Friday, 31 August 2018

Abstract Space

Halliday & Matthiessen (2014: 317-8):
Space includes not only concrete space, but also abstract space. Abstract space covers a range of experiential domains that are construed on the model of space; … the construal of abstract space often involves a ‘material’ process of motion through space like come, go, bring, take
The abstractness is a feature of the clause as a whole, not just a single element; but the ‘clue’ to the abstract interpretation may be a single element or a combination of elements. 
  • The Location itself may be an abstract one, as with … this brings us back to the purpose of this symposium …  
  • the participant placed in relation to the Location may be an abstraction, as with … a great sadness came over him … or 
  • the participant causing this participant to be placed in relation to the Location may be an abstraction as in where is all this taking us?

Monday, 27 August 2018

Parallels Between Temporal & Spatial Expressions

Halliday & Matthiessen (2014: 316-7):
There are close parallels between temporal and spatial expressions, the most significant ones being the following.
(i) … both incorporate the notions of extent and location … 
(ii) In both time and space, extent is measurable in standard units … 
(iii) In both time and space, both extent and location may be either definite or indefinite … 
(iv) In both temporal and spatial location, the location may be either absolute, or relative to the ‘here–and–now’; and if relative, may be either near or remote … 
(v) In both spatial and temporal location there is a distinction between rest and motion; and within motion, between motion towards and motion away from
However, this spatio-temporal parallelism is far from complete; and in recent centuries the language seems to have been moving away from it.

Sunday, 26 August 2018

Location: Structural Realisation

Halliday & Matthiessen (2014: 316):
The typical structure is an adverbial group or prepositional phrase … Note adverbial group/prepositional phrase complexes expressing spatial and temporal paths … Under certain conditions a temporal preposition may be left out

Saturday, 25 August 2018

Location: Source, Path & Destination

Halliday & Matthiessen (2014: 316):
Place includes not only static location in space, but also the source, path and destination of movement. Similarly, time includes not only static location in time, but also the temporal analogues of source, path and destination.

Friday, 24 August 2018

Location: Spatial Or Temporal [Diagnostic: Interrogative Probe]
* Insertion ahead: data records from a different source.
(** X21.  A line in the layout of the trip list is read into the
    record of its parts: a title, regions and transport modes that are
    words (non-empty, trimmed, without comma, colon and vertical bar), a
    tier written in digits, the breadth or depth text and the continent
    give the trip with that title, those lists, the value of the digits
    as tier, and PB or SD by the text. *)
Theorem parse_trip_line_reads_layout :
  BuildTripCatalog.parse_trip_line
    (Spec.trip_line title regions modes tier_digits kind continent)
  = Some (Spec.trip_record title (Z.of_N (Py.int_of_digits tier_digits))
                           (BuildTripCatalog.pb_sd_of (Py.lower kind))
                           continent modes regions).
Proof.
  destruct (word_parts title title_word) as [T0 [T1 [_ [_ T4]]]].
  destruct (word_parts continent continent_word) as [C0 [C1 _]].
  unfold BuildTripCatalog.parse_trip_line. rewrite trip_line_guard.
  unfold BuildTripCatalog.trip_of_line. rewrite trip_line_parts.
  cbn [BuildTripCatalog.part nth_error].
  change (title ++ Py.lit ": " ++ Py.join (Py.lit ", ") regions)
    with (title ++ BuildTripCatalog.COLON
            :: BuildRefText.SPACE :: Py.join (Py.lit ", ") regions).
  rewrite (split_once_app _ _ _ T4).
  rewrite (split_items regions regions_given regions_words).
  rewrite (split_items_first modes modes_given modes_words).
  rewrite (tier_of_part tier_digits tier_given tier_is_digits tier_short).
  unfold Spec.trimmed in T1, C1. rewrite T1, C1. reflexivity.
Qed.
Halliday & Matthiessen (2014: 316):
Location construes the location of the unfolding of the process in space-time: the place where it unfolds or the time when it unfolds.  The general interrogatives of Location are where?, when?.

Thursday, 23 August 2018

Extent Vs Scope [Diagnostics: Measure & Subject]

Halliday & Matthiessen (2014: 316):
There is no very sharp line separating (circumstantial) expressions of Extent from (participant) expressions of Scope of the enhancing type; but there is a distinction between them: Extent is expressed in terms of some unit of measurement, like yards, laps, rounds, years, whereas Scope in terms other than measure units (contrast they walked five miles with they walked the streets); and being a participant, the Scope has the potential of being able to serve as Subject.

Wednesday, 22 August 2018

Extent: Frequency Vs Usuality [Diagnostic]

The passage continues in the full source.